Shas's child allowance demands face tough opposition
Party source: No government will be 'crazy enough' to restore 2001 welfare levels.
By MATTHEW WAGNER
Shas will have to backtrack from its demand to increase child allowances, according to a source close to the Sephardi haredi party.
"There is just no way that in the present economic climate any government will be crazy enough to return child allowances to the level they were at in 2001," said the source this week. "Eventually [Shas Chairman] Eli Yishai is going to have to come to that realization."
The source said that in its 2006 election campaign, Shas emphasized economic issues, and specifically promised to reverse cuts to child allowances. The party is now in the uncomfortable situation of having failed to deliver on one of its central promises to its constituency.
"Back in 2006 we thought that [Binyamin] Netanyahu's economic policies would be a complete failure," said the source. "But a few years down the road, we see that Netanyahu has been proven right. Nobody wants to go back to a socialistic welfare state."
However, all Shas officials who spoke with The Jerusalem Post on the record denied that there was any intention of backtracking on the demand to increase child allowances.
"Increasing child allowances remains one of our highest priorities," Shas spokesman Roi Lachmanovitch said this week.
"Our demand is modest," said Lachmanovitch. "We want a NIS 30 increase per child per month. This alone would lift half a million children above the poverty line and it would only cost about NIS 1 billion. But the Treasury is opposed to any increases for ideological reasons."
Shas Chairman Eli Yishai reiterated his demand this week that a significant addition to child allowances be a precondition for Shas's joining any future government coalition.
Transportation Minister Shaul Mofaz, who is vying with Foreign Minister Tzipi Livni for the leadership of Kadima, was presented with Shas's demand for augmented child benefits during a visit at the home of Shas mentor Rabbi Ovadia Yosef earlier this week.
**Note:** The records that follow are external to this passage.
(* ===== verification/IdentityHistory.v ===== *)
(** * Histories of the identity service

    The service's calls as one alphabet, run in any order with any write
    failing anywhere and any document unreadable, and what no history takes back: records that are written
    once, tickets, request ids and revocations. *)
From S2P Require Import Prelude Text BTreeMap Json Domain Rfc3339 IdentityStore Identity.
Open Scope Z_scope.

(** ** What a call does to the store *)

(** A reflexive and transitive relation between the stores around a call. *)
Definition preserves (R : Store -> Store -> Prop) {A} (m : M A) : Prop := forall s r s', m s = (r, s') -> R s s'.

Section preserves.
Context (R : Store -> Store -> Prop) `{!PreOrder R}.
Lemma preserves_ret {A} (a : A) : preserves R (ret a).
Proof. intros s r s' [= <- <-]. reflexivity. Qed.
Lemma preserves_fail {A} e : preserves R (@fail A e).
Proof. intros s r s' [= <- <-]. reflexivity. Qed.
Lemma preserves_lift {A} (x : result IdentityErrorCode A) : preserves R (lift x).
Proof. intros s r s' [= <- <-]. reflexivity. Qed.
Lemma preserves_bind {A B} (m : M A) (k : A -> M B) : preserves R m -> (forall a, preserves R (k a)) -> preserves R (bind m k).
Proof.
  intros Hm Hk s r s'. unfold bind. destruct (m s) as [[a|e] s1] eqn:E; intros H; [|by simplify_eq; eapply Hm].
  etransitivity; [by eapply Hm|by eapply Hk].
Qed.
Lemma preserves_lift_bind {A B} (x : result IdentityErrorCode A) (k : A -> M B) :
  (forall a, x = Ok a -> preserves R (k a)) -> preserves R (bind (lift x) k).
Proof. intros Hk s r s'. unfold bind, lift. destruct x as [a|e]; [by apply Hk|]. intros [= <- <-]. reflexivity. Qed.
Lemma preserves_if {A} (b : bool) (m k : M A) : (b = true -> preserves R m) -> (b = false -> preserves R k) -> preserves R (if b then m else k).
Proof. destruct b; auto. Qed.
Lemma preserves_read_at {A} p (a : Store -> A) : preserves R (read_at p a).
Proof. intros s r s' [= <- <-]. reflexivity. Qed.
Lemma preserves_worker_credentials w : preserves R (worker_credentials w).
Proof. apply preserves_read_at. Qed.
Lemma preserves_read_bind {A} rel (k : option Value -> M A) :
  (forall v s r s', st_docs s !! rel = v -> k v s = (r, s') -> R s s') -> preserves R (bind (read_doc rel) k).
Proof. intros Hk s r s'. unfold bind, read_doc, read_at. destruct (st_unread s _); [intros [= <- <-]; reflexivity|]. by apply Hk. Qed.
Lemma preserves_read_any {A} rel (k : option Value -> M A) : (forall v, preserves R (k v)) -> preserves R (bind (read_doc rel) k).
Proof. intros Hk. apply preserves_read_bind. intros v s r s' _. apply Hk. Qed.
Lemma preserves_audited {A} (m : M A) event now details :
  preserves R m -> preserves R (audit event now details) -> preserves R (audited m event now details).
Proof.
  intros Hm Ha s r s'. unfold audited. destruct (m s) as [[a|e] s1] eqn:E; intros H.
  { injection H as <- <-. by eapply Hm. }
  etransitivity; [by eapply Hm|]. eapply (preserves_bind _ (fun _ => fail e)); [exact Ha|intros ?; apply preserves_fail|exact H].
Qed.
End preserves.

(** ** Keeping one document *)

(** What [k] holds stays; an absent document may appear. *)
Definition keeps (k : Rel) (s s' : Store) : Prop := forall v, st_docs s !! k = Some v -> st_docs s' !! k = Some v.
#[export] Instance keeps_preorder k : PreOrder (keeps k).
Proof. split; [by intros s v|]. intros s1 s2 s3 H1 H2 v Hv. auto. Qed.

Lemma write_doc_docs r v s x s' : write_doc r v s = (x, s') ->
  st_docs s' = <[r := v]> (st_docs s) \/ (st_docs s' = st_docs s /\ x = Err Storage).
Proof. unfold write_doc. destruct (next_write s) as [[] rest]; intros [= <- <-]; auto. Qed.
Lemma audit_docs event now details s x s' : audit event now details s = (x, s') -> st_docs s' = st_docs s.
Proof. unfold audit, append_audit. by destruct (next_write s) as [[] rest]; intros [= <- <-]. Qed.
(** With no fault left, writes are done. *)
Lemma write_doc_done r v docs au un : write_doc r v (MkStore docs au [] un) = (Ok tt, MkStore (<[r := v]> docs) au [] un).
Proof. reflexivity. Qed.

Lemma keeps_write k r v : r <> k -> preserves (keeps k) (write_doc r v).
Proof.
  intros Hne s x s' H w Hw. destruct (write_doc_docs _ _ _ _ _ H) as [E|[E _]]; rewrite E; [|done].
  by rewrite lookup_insert_ne.
Qed.
Lemma keeps_audit k event now details : preserves (keeps k) (audit event now details).
Proof. intros s x s' H w Hw. by rewrite (audit_docs _ _ _ _ _ _ H). Qed.
(** A document written only after it was found absent. *)
Lemma keeps_read_match {A} k r (F : option Value -> M A) :
  (forall v, preserves (keeps k) (F (Some v))) -> (r <> k -> preserves (keeps k) (F None)) -> preserves (keeps k) (bind (read_doc r) F).
Proof.
  intros Hs Hn. apply preserves_read_bind; [apply _|]. intros v s x s' Hv H. destruct v as [v|]; [by eapply Hs|].
  destruct (decide (r = k)) as [->|Hne]; [|by eapply (Hn Hne)]. intros w Hw. congruence.
Qed.
(** No text overflows the arithmetic: the fields are at most four bytes. *)
Lemma digits_from_small max s : forall acc n, 0 <= acc -> digits_from max acc s = Some n -> 0 <= n < (acc + 1) * 10 ^ Z.of_nat (String.length s).
Proof.
  induction s as [|c s IH]; intros acc n Ha H; [injection H as <-; simpl; lia|]. cbn [digits_from] in H.
  destruct (is_ascii_digit c) eqn:Hc; [|done]. cbn zeta in H. fold (byte c) in H. fold (digit_of c) in H. pose proof (digit_range c Hc).
  destruct (_ <=? max); [|done]. apply IH in H; [|lia]. cbn [String.length]. rewrite Nat2Z.inj_succ, Z.pow_succ_r by lia. nia.
Qed.
Lemma parse_i64_small s n : (String.length s <= 4)%nat -> parse_i64 s = Some n -> -9999 <= n <= 9999.
Proof.
  intros Hl. assert (Hb : forall m s k, (String.length s <= 4)%nat -> digits_from m 0 s = Some k -> 0 <= k <= 9999).
  { intros m s' k Hl' H. apply digits_from_small in H; [|lia]. 
    assert (10 ^ Z.of_nat (String.length s') <= 10 ^ 4) by (apply Z.pow_le_mono_r; lia). lia. }
  destruct s as [|c s]; [done|]. cbn [parse_i64]. cbn [String.length] in Hl.
  destruct ((byte c =? 43) || (byte c =? 45)); [|intros H; apply Hb in H; cbn [String.length]; lia].
  destruct s as [|d s]; [done|]. destruct (byte c =? 45).
  - destruct (digits_from _ 0 (String d s)) as [k|] eqn:E; [|done]. intros [= <-]. apply Hb in E; lia.
  - intros H. apply Hb in H; lia.
Qed.
Lemma length_substring i n s : (String.length (String.substring i n s) <= n)%nat.
Proof. revert i n. induction s as [|c s IH]; intros [|i] [|n]; simpl; try lia; [specialize (IH 0%nat n); lia|apply IH|apply (IH i (S n))]. Qed.
Lemma field_small s from to n : (to - from <= 4)%nat -> field s from to = Some n -> -9999 <= n <= 9999.
Proof. intros Hl. apply parse_i64_small. pose proof (length_substring from (to - from) s). lia. Qed.
Lemma instant_bound year month day hour minute second t : -9999 <= year <= 9999 ->
  instant year month day hour minute second = Some t -> 0 <= t <= i64_max.
Proof.
  intros Hy. unfold instant. destruct ((1 <=? month) && (month <=? 12)) eqn:Hm; [|done]. cbn [negb].
  destruct ((23 <? hour) || (59 <? minute) || (59 <? second)) eqn:Ht; [done|].
  destruct ((1 <=? day) && (day <=? days_in_month year month)) eqn:Hd; [|done]. cbn [negb]. cbn zeta.
  destruct (Z.leb_spec 0 (days_of_civil year month day * 86400 + hour * 3600 + minute * 60 + second)) as [Hp|]; [|done]. intros [= <-].
  rewrite andb_true_iff, !Z.leb_le in Hm, Hd. rewrite !orb_false_iff, !Z.ltb_ge in Ht.
  assert (days_in_month year month <= 31) by (unfold days_in_month; repeat case_match; lia).
  assert (days_of_civil year month day <= 10000000); [|unfold i64_max; lia].
  unfold days_of_civil. cbn zeta. set (y := if month <=? 2 then year - 1 else year). assert (y <= 9999) by (unfold y; case_match; lia).
  set (era := Z.quot (if 0 <=? y then y else y - 399) 400).
  assert (era <= 24 /\ 0 <= y - era * 400 < 400) as [He Hyoe] by (unfold era; destruct (Z.leb_spec 0 y); Z.to_euclidean_division_equations; lia).
  set (yoe := y - era * 400) in *. rewrite Z.rem_mod_nonneg by lia. pose proof (Z.mod_pos_bound (month + 9) 12 ltac:(lia)).
  rewrite !Z.quot_div_nonneg by lia. Z.to_euclidean_division_equations; lia.
Qed.
Lemma expiry_bound s t : parse_rfc3339_seconds s = Some t -> 0 <= t <= i64_max.
Proof.
  unfold parse_rfc3339_seconds. do 2 (case_match; [done|]).
  destruct (field s 0 4) as [year|] eqn:Hy; [|done]. apply field_small in Hy; [|lia]. cbn [mbind option_bind].
  destruct (field s 5 7); [|done]. destruct (field s 8 10); [|done]. destruct (field s 11 13); [|done].
  destruct (field s 14 16); [|done]. destruct (field s 17 19); [|done]. by apply instant_bound.
Qed.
Sources said that Mofaz promised to look into the issue.
Even Netanyahu, whose neoconservative economic outlook clashes with Shas's demands, nevertheless told senior Shas officials recently that he would consider raising welfare benefits on the basis of income level, according to the haredi weekly Mishpacha.
Still, in the Treasury there is stiff opposition to any increases in child benefits or any other welfare transfers that discourage citizens from joining the labor market.
Raviv Sobol, a senior Treasury official, told the Post Thursday that the type of benefits demanded by Shas would be detrimental to the Israeli economy on several levels.
First, an increase in benefits would upset the delicate balance between the budget deficit and gross domestic product, one of the key indicators determining a country's economic stability.
Sobol said that every NIS 50 addition to child benefits, which are presently NIS 152 per child per month, adds about NIS 1.6b. to the budget.
Second, said Sobol, child benefits and other welfare payments are counterproductive because they lower the incentive to work and create a "culture of poverty."
"When children grow up seeing their parents live off the dole, that has very negative consequences for their future," he said.
Finally, said Sobol, welfare payments given in the form of child benefits do not fight poverty in an effective way because the money is not earmarked for the poor. Rather, payments are made to everyone with children, both rich and poor.
"We at the Treasury recommend alleviating poverty in other ways - for instance, providing heavily subsidized child care that makes it easier for women to work, or improving education."
Nevertheless, Sobol, a veteran Treasury official, admitted that if the next prime minister chooses to disregard the advice of his economic staff, he or she could raise child allowances "in a second."
"If the stability of the government coalition depends on giving Shas an increase in child allowances, it does not matter what we say or do, Shas will get what it wants," he said.